Évora, a sua Câmara Municipal e as suas gentes dão, de novo, expressão viva e concreta ao projecto que a Constituição da República consagra – a cultura como componente central da democracia – elemento indissociável de um povo e de um País culto, avançado, soberano e desenvolvido.

Vivemos num quadro de profundas dificuldades em que se procura fomentar a ideia de aceitar como normal o trabalho gratuito, em que se banalizou a precariedade, a instabilidade e a incerteza, chamando-lhes intermitência, em que se encostam à parede artistas e outros trabalhadores da Cultura, ou se obriga à aceitação cultural da ideologia dominante com a sua única lógica do mercado, travando a criatividade, a originalidade, a própria leitura da vida e do mundo.

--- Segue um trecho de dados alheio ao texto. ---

(** [FindByCompany] finds emails by company name. *)
Definition FindByCompany (c : Client) (company : string) (limit : Z)
    : M (option (gmap string value) * option error) :=
  let req := JObject [("company", JString company);
                      ("limit", JNumber (Strconv.FormatInt limit))] in
  let result : envelope (option (gmap string value)) := zero in
  r <- request c "POST" "/finder/company" (Some req) (Some result) ;;
  ret (dataOrError r).

(** [GetCredits] gets the current credit balance. *)
Definition GetCredits (c : Client) : M (option (gmap string value) * option error) :=
  let result : envelope (option (gmap string value)) := zero in
  r <- request c "GET" "/credits" None (Some result) ;;
  ret (dataOrError r).

(** [GetUsage] gets API usage statistics. *)
Definition GetUsage (c : Client) : M (option (gmap string value) * option error) :=
  let result : envelope (option (gmap string value)) := zero in
  r <- request c "GET" "/usage" None (Some result) ;;
  ret (dataOrError r).

(** [GetLists] gets all verification lists. *)
Definition GetLists (c : Client) : M (option (list value) * option error) :=
  let result : envelope (option (list value)) := zero in
  r <- request c "GET" "/lists" None (Some result) ;;
  ret (dataOrError r).

(** [DeleteList] deletes a verification list. *)
Definition DeleteList (c : Client) (listID : Z) : M (option error) :=
  let endpoint := "/lists/" +:+ Strconv.FormatInt listID in
  r <- request c "DELETE" endpoint None (None : option value) ;;
  ret r.2.

(** **** Shapes shared by the operations

    [Verify], [VerifyBatch] and [GetBatchStatus] are the same code at three
    result types, and so are the seven operations that decode the envelope
    only.  The two shapes are named here so that a fact about a shape is
    proved once; each operation is its shape by unfolding. *)

Definition withFallback {T} `{Unmarshaler T} (c : Client) (method endpoint : string)
    (body : option value) : M (option T * option error) :=
  let result : envelope (option T) := zero in
  r <- request c method endpoint body (Some result) ;;
  let result := default result r.1 in
  match r.2 with
  | Some err => ret (None, Some err)
  | None =>
      match Data result with
      | Some data => ret (Some data, None)
      | None =>
          let directResult : T := zero in
          r <- request c method endpoint body (Some directResult) ;;
          ret (Some (default directResult r.1), r.2)
      end
  end.

Definition envelopeOnly {X} `{Unmarshaler X} (c : Client) (method endpoint : string)
    (body : option value) : M (X * option error) :=
  let result : envelope X := zero in
  r <- request c method endpoint body (Some result) ;;
  ret (dataOrError r).

(** The requests one call of [request] sends: none when the URL is
    rejected, else the one request it builds. *)
Definition built (c : Client) (method endpoint : string) (body : option value)
    : list Http.Request :=
  match urlError (baseURL c +:+ endpoint) with
  | Some _ => []
  | None => [jsonRequest c method (baseURL c +:+ endpoint) body]
  end.

(** **** Every operation, as one type

    A call of the client names an operation and gives its arguments;
    [run] performs it and keeps the error it returns, [path] is the
    endpoint path of the operation in the interface table of the
    specification, and [sent] is what a computation adds to the log. *)

Inductive Call :=
| CallVerify (email : string) (timeout : option Z) (smtpCheck : bool)
| CallVerifyBatch (emails : option (list string)) (name callbackURL : string) (autoStart : bool)
| CallVerifyBatchFile (filePath : string) (name callbackURL : option string) (autoStart : bool)
| CallGetBatchStatus (batchID : Z)
| CallGetBatchResults (batchID : Z) (format filter : string)
| CallFindEmail (firstName lastName domain : string)
| CallFindByDomain (domain : string) (limit offset : Z)
| CallFindByCompany (company : string) (limit : Z)
| CallGetCredits
| CallGetUsage
| CallGetLists
| CallDeleteList (listID : Z).

Definition errorOf {A} (m : M (A * option error)) : M (option error) :=
  r <- m ;; ret r.2.

Definition run (c : Client) (k : Call) : M (option error) :=
  match k with
  | CallVerify email timeout smtpCheck => errorOf (Verify c email timeout smtpCheck)
  | CallVerifyBatch emails name callbackURL autoStart =>
      errorOf (VerifyBatch c emails name callbackURL autoStart)
  | CallVerifyBatchFile filePath name callbackURL autoStart =>
      errorOf (VerifyBatchFile c filePath name callbackURL autoStart)
  | CallGetBatchStatus batchID => errorOf (GetBatchStatus c batchID)
  | CallGetBatchResults batchID format filter =>
      errorOf (GetBatchResults c batchID format filter)
  | CallFindEmail firstName lastName domain => errorOf (FindEmail c firstName lastName domain)
  | CallFindByDomain domain limit offset => errorOf (FindByDomain c domain limit offset)
  | CallFindByCompany company limit => errorOf (FindByCompany c company limit)
  | CallGetCredits => errorOf (GetCredits c)
  | CallGetUsage => errorOf (GetUsage c)
  | CallGetLists => errorOf (GetLists c)
  | CallDeleteList listID => DeleteList c listID
  end.

End Operations.

Definition path (k : Call) : string :=
  match k with
  | CallVerify _ _ _ => "/verify"
  | CallVerifyBatch _ _ _ _ => "/verify/batch"
  | CallVerifyBatchFile _ _ _ _ => "/verify/batch/upload"
  | CallGetBatchStatus batchID => "/verify/batch/" +:+ Strconv.FormatInt batchID
  | CallGetBatchResults batchID format filter =>
      "/verify/batch/" +:+ Strconv.FormatInt batchID
      +:+ "/results?format=" +:+ format +:+ "&filter=" +:+ filter
  | CallFindEmail _ _ _ => "/finder/email"
  | CallFindByDomain _ _ _ => "/finder/domain"
  | CallFindByCompany _ _ => "/finder/company"
  | CallGetCredits => "/credits"
  | CallGetUsage => "/usage"
  | CallGetLists => "/lists"
  | CallDeleteList listID => "/lists/" +:+ Strconv.FormatInt listID
  end.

Vivemos hoje uma situação na Cultura que exige mobilização de todos aqueles que estão dispostos a unir esforços com o objectivo de mudar o seu rumo de desvalorização que tem sido seguido em Portugal, e construirmos soluções capazes de levar por diante a democratização do acesso, da criação e da fruição culturais.

Este é um objectivo que preside à nossa intervenção na área da Cultura.

Por falta de dotação financeira, mais de 100 estruturas culturais de todo o País foram excluídas e não obtiveram apoio.

Repare-se bem: mais de 100 estruturas culturais que cumpriam os critérios estabelecidos pela DGArtes. Mais de 100 estruturas culturais que foram avaliadas positivamente e que, mesmo sendo elegíveis, por falta de orçamento, não receberam apoio.

Aliás, apenas 20% das estruturas que se candidataram não foram consideradas elegíveis, demonstrando a qualidade dos vários projectos apresentados.

O orçamento para a Cultura é baixo, não responde à mais que justa necessidade e aposta estratégica que é necessário e urgente levar por diante.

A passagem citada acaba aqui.